By Terry Kinney, Associated Press Writer

CINCINNATI, Ohio – January 30, 2008) A federal appeals court rejected an alleged Nazi death camp guard’s challenge to a final deportation order by the nation’s chief immigration judge.

A panel of the 6th U.S. Circuit Court of Appeals ruled there was no basis to John Demjanjuk’s challenge of a December 2005 ruling that he could be deported to his native Ukraine or to Germany or Poland.

The government initially claimed Demjanjuk was the notoriously sadistic guard at the Treblinka camp known as “Ivan the Terrible.” Officials later concluded that he was not, but a judge ruled in 2002 that documents from World War II prove Demjanjuk was a Nazi guard at various death or forced labour camps.

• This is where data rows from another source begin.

(** * Verification of the AI-Document-Converter backend core

    Shallow embedding of the Python backend (FastAPI/Flask front ends,
    Celery tasks, file_processor and ai_service modules).  Python
    exceptions become [Raise] results of a small state-and-error monad;
    the state is whatever the modelled code touches (an effect trace, the
    file system, the task store). *)

From Stdlib Require Import String Ascii List ZArith Bool Lia.
Import ListNotations.
Open Scope string_scope.

(* ------------------------------------------------------------------ *)
(** ** Python strings *)

Module PyStr.

(** [str.isspace] restricted to ASCII: \t \n \v \f \r, the separators
    \x1c-\x1f, and the space. *)
Definition isspace (c : ascii) : bool :=
  let n := nat_of_ascii c in
  ((9 <=? n) && (n <=? 13))%nat || ((28 <=? n) && (n <=? 32))%nat.

Fixpoint lstrip (s : string) : string :=
  match s with
  | EmptyString => EmptyString
  | String c s' => if isspace c then lstrip s' else s
  end.

Fixpoint rstrip (s : string) : string :=
  match s with
  | EmptyString => EmptyString
  | String c s' =>
      let r := rstrip s' in
      if isspace c && String.eqb r EmptyString then EmptyString else String c r
  end.

(** [str.strip()] with no argument. *)
Definition strip (s : string) : string := rstrip (lstrip s).

(** [sep.join(xs)]. *)
Fixpoint join (sep : string) (xs : list string) : string :=
  match xs with
  | [] => EmptyString
  | [x] => x
  | x :: r => x ++ sep ++ join sep r
  end.

(** Python truthiness of a [str]. *)
Definition truthy (s : string) : bool := negb (String.eqb s EmptyString).

(** [a or b] on strings. *)
Definition or_str (a b : string) : string := if truthy a then a else b.

Definition nl : string := String "010"%char EmptyString.

End PyStr.

(* ------------------------------------------------------------------ *)
(** ** Exceptions and the state-and-error monad *)

(** A raised Python exception: its class name and [str(e)]. *)
Record exn := Exn { exn_class : string; exn_msg : string }.

Inductive res (A : Type) : Type :=
| Ok (a : A)
| Raise (e : exn).
Arguments Ok {A} a.
Arguments Raise {A} e.

Definition M (S A : Type) : Type := S -> res A * S.

Section Monad.
Context {S : Type}.

Definition ret {A} (a : A) : M S A := fun s => (Ok a, s).
Definition raise {A} (e : exn) : M S A := fun s => (Raise e, s).
Definition bind {A B} (m : M S A) (k : A -> M S B) : M S B :=
  fun s => match m s with
           | (Ok a, s') => k a s'
           | (Raise e, s') => (Raise e, s')
           end.

(** [try: m except Exception as e: h(e)]. *)
Definition try_except {A} (m : M S A) (h : exn -> M S A) : M S A :=
  fun s => match m s with
           | (Ok a, s') => (Ok a, s')
           | (Raise e, s') => h e s'
           end.

(** [try: m finally: c]: the cleanup always runs; an exception it raises
    replaces the outcome of [m]. *)
Definition try_finally {A} (m : M S A) (c : M S unit) : M S A :=
  fun s => match m s with
           | (r, s1) => match c s1 with
                        | (Ok _, s2) => (r, s2)
                        | (Raise e, s2) => (Raise e, s2)
                        end
           end.

(** Lift a fallible external result. *)
Definition lift {A} (r : res A) : M S A := fun s => (r, s).

End Monad.

Notation "x <- m ;; k" := (bind m (fun x => k))
  (at level 61, m at next level, right associativity).
Notation "m ;;; k" := (bind m (fun _ => k))
  (at level 61, right associativity).

(* ------------------------------------------------------------------ *)
(** ** PDF text extraction (Extraction Engine)

    A PDF is either unopenable ([fitz.open] raises) or the list of what
    iterating the document yields at each index: [doc.load_page(i)],
    which raises for a page that cannot be loaded (an encrypted
    document, a damaged page tree), or a page.  For a loaded page we
    record what [page.get_text("text", sort=True)] yields and what the
    OCR pipeline ([get_pixmap(dpi=300)], [Image.frombytes],
    [pytesseract.image_to_string]) yields, each of which may raise.
    Loading a page is deterministic: both passes over the document see
    the same outcome. *)

Module Pdf.

Record page := Page { get_text : res string; ocr_text : res string }.

Inductive pdf_file :=
| Unopenable (e : exn)
| Opened (pages : list (res page)).

(** Observable effects: entering the OCR helper, OCR of page [i]
    (0-based, as [enumerate]), direct text of page [i], closing. *)
Inductive event := EvOcrStart | EvOcr (i : nat) | EvGetText (i : nat) | EvClose.

Definition PM := M (list event).

Definition tell (e : event) : PM unit := fun tr => (Ok tt, List.app tr [e]).

Definition page_break : string :=
  PyStr.nl ++ PyStr.nl ++ "--- Page Break ---" ++ PyStr.nl ++ PyStr.nl.

(** The Tier-1 generator [page.get_text(...) for page in doc]; an
    exception in loading or reading any page propagates out of the
    join. *)
Fixpoint direct_pages (i : nat) (ps : list (res page)) : PM (list string) :=
  match ps with
  | [] => ret []
  | lp :: r => p <- lift lp ;; tell (EvGetText i) ;;; t <- lift (get_text p) ;;
               ts <- direct_pages (S i) r ;; ret (t :: ts)
  end.

Definition direct_text (ps : list (res page)) : PM string :=
  ts <- direct_pages 0 ps ;; ret (PyStr.join (PyStr.nl ++ PyStr.nl) ts).

(** Pure view of the Tier-1 outcome. *)
Fixpoint tier1 (ps : list (res page)) : res (list string) :=
  match ps with
  | [] => Ok []
  | Raise e :: _ => Raise e
  | Ok p :: r => match get_text p, tier1 r with
                 | Ok t, Ok ts => Ok (t :: ts)
                 | Raise e, _ => Raise e
                 | Ok _, Raise e => Raise e
                 end
  end.

(** backend/services/file_processor.py, [_extract_text_with_ocr]: no
    exception handler, every page output is kept. *)
Fixpoint svc_ocr_pages (i : nat) (ps : list (res page)) : PM (list string) :=
  match ps with
  | [] => ret []
  | lp :: r => p <- lift lp ;; tell (EvOcr i) ;;; t <- lift (ocr_text p) ;;
               ts <- svc_ocr_pages (S i) r ;; ret (t :: ts)
  end.

Definition svc_extract_text_with_ocr (OCR_AVAILABLE : bool) (ps : list (res page)) : PM string :=
  tell EvOcrStart ;;;
  if negb OCR_AVAILABLE then ret "" else
  ts <- svc_ocr_pages 0 ps ;; ret (PyStr.join page_break ts).

(** backend/services/file_processor.py, [extract_text_smart], the
    [.pdf] branch: [with fitz.open(p_in) as doc: ...]. *)
Definition extract_text_smart_pdf (PYMUPDF_AVAILABLE OCR_AVAILABLE : bool)
    (f : pdf_file) : PM string :=
  if negb PYMUPDF_AVAILABLE then raise (Exn "RuntimeError" "PyMuPDF not installed.") else
  match f with
  | Unopenable e => raise e
  | Opened ps =>
      try_finally
        (text <- direct_text ps ;;
         if (100 <? Z.of_nat (String.length (PyStr.strip text)))%Z
         then ret (PyStr.strip text)
         else o <- svc_extract_text_with_ocr OCR_AVAILABLE ps ;;
              ret (PyStr.or_str (PyStr.strip o) (PyStr.strip text)))
        (tell EvClose)
  end.

(** backend/app/services/file_processor.py, [_extract_text_with_ocr]:
    the page is loaded by [for page_num, page in enumerate(pdf_doc)],
    outside the [try]; inside it, a failing page is logged and skipped,
    and an empty page output is not appended ([if page_text:]).  The
    [len(pdf_doc)] of the log line before the loop is taken not to
    raise. *)
Fixpoint app_ocr_pages (i : nat) (ps : list (res page)) : PM (list string) :=
  match ps with
  | [] => ret []
  | lp :: r =>
      p <- lift lp ;;
      ts0 <- try_except
               (tell (EvOcr i) ;;; t <- lift (ocr_text p) ;;
                ret (if PyStr.truthy t then [t] else []))
               (fun _ => ret []) ;;
      ts <- app_ocr_pages (S i) r ;; ret (List.app ts0 ts)
  end.

Definition app_extract_text_with_ocr (OCR_AVAILABLE : bool) (ps : list (res page)) : PM string :=
  tell EvOcrStart ;;;
  if negb OCR_AVAILABLE then ret "" else
  ts <- app_ocr_pages 0 ps ;; ret (PyStr.join page_break ts).

(** backend/app/services/file_processor.py, [extract_text_from_pdf];
    [input_name] is [input_path.name]. *)
Definition extract_text_from_pdf (PYMUPDF_AVAILABLE OCR_AVAILABLE : bool)
    (input_name : string) (f : pdf_file) (ocr_threshold : Z) : PM string :=
  if negb PYMUPDF_AVAILABLE
  then raise (Exn "RuntimeError" "`PyMuPDF` is not installed, cannot process PDF files.") else
  match f with
  | Unopenable e =>
      raise (Exn "FileProcessingError" ("Could not open PDF file '" ++ input_name ++ "': " ++ exn_msg e))
  | Opened ps =>
      tier1_text <- try_except (direct_text ps) (fun _ => ret "") ;;
      if (ocr_threshold <? Z.of_nat (String.length (PyStr.strip tier1_text)))%Z
      then tell EvClose ;;; ret (PyStr.strip tier1_text)
      else try_finally
             (ocr <- app_extract_text_with_ocr OCR_AVAILABLE ps ;;
              if PyStr.truthy (PyStr.strip ocr) then ret (PyStr.strip ocr)
              else ret (PyStr.strip tier1_text))
             (tell EvClose)
  end.

(** Pages for concrete runs. *)
Definition pg (t o : string) : res page := Ok (Page (Ok t) (Ok o)).
Definition ocr_err : exn := Exn "TesseractError" "page unreadable".
Definition load_err : exn := Exn "ValueError" "document closed or encrypted".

Demjanjuk, 87, lives in the Cleveland suburb of Seven Hills. He has steadfastly denied that he ever helped the Nazis, arguing that he served in the Soviet Army and was captured by Germany in 1942 and became a prisoner of war.

His attorney, John Broadley, said at the time of oral arguments in November that whichever way the decision went, the losing side likely would appeal for a hearing before all the judges of the 6th Circuit or to the U.S. Supreme Court. A message seeking comment was left for Broadley.

The decision is the latest in a lengthy legal fight. The Justice Department first brought charges in 1977 seeking to revoke Demjanjuk’s citizenship and to deport him for falsifying information on his applications when entering the U.S. in 1952 and to become a citizen in 1958.

His U.S. citizenship was revoked in 1981, restored in 1998 and revoked again in 2002. He was extradited to Israel in 1986 and was under a death sentence, until Israel’s Supreme Court ruled in 1993 that he was not the same man as “Ivan”.

The current deportation case is based on evidence uncovered by the Justice Department that Demjanjuk was a different guard. That evidence led courts to again strip Demjanjuk of his citizenship on the basis of the original falsified information.

Broadley had argued in briefs filed in July 2007 that Demjanjuk likely would be tortured in Ukraine if sent back there because the U.S. government never sufficiently disavowed its previous claim that Demjanjuk was “Ivan”. The government contends there is no basis for the argument that Demjanjuk would be tortured.

In his latest attempt to avoid deportation for Demjanjuk, Broadley argued that Michael J. Creppy, the chief immigration judge at the time of the 2005 ruling on a final removal order, was purely an administrative official and not entitled to act as an immigration judge.

The appeals court panel rejected that argument and refused to review Creppy’s ruling, which had been upheld by the Board of Immigration Appeals.

“The word ‘Chief’ does not somehow alter the fundamental meaning of the words ‘Immigration Judge’ to make this position entirely managerial, as Demjanjuk claims it to be,” the court said in the opinion.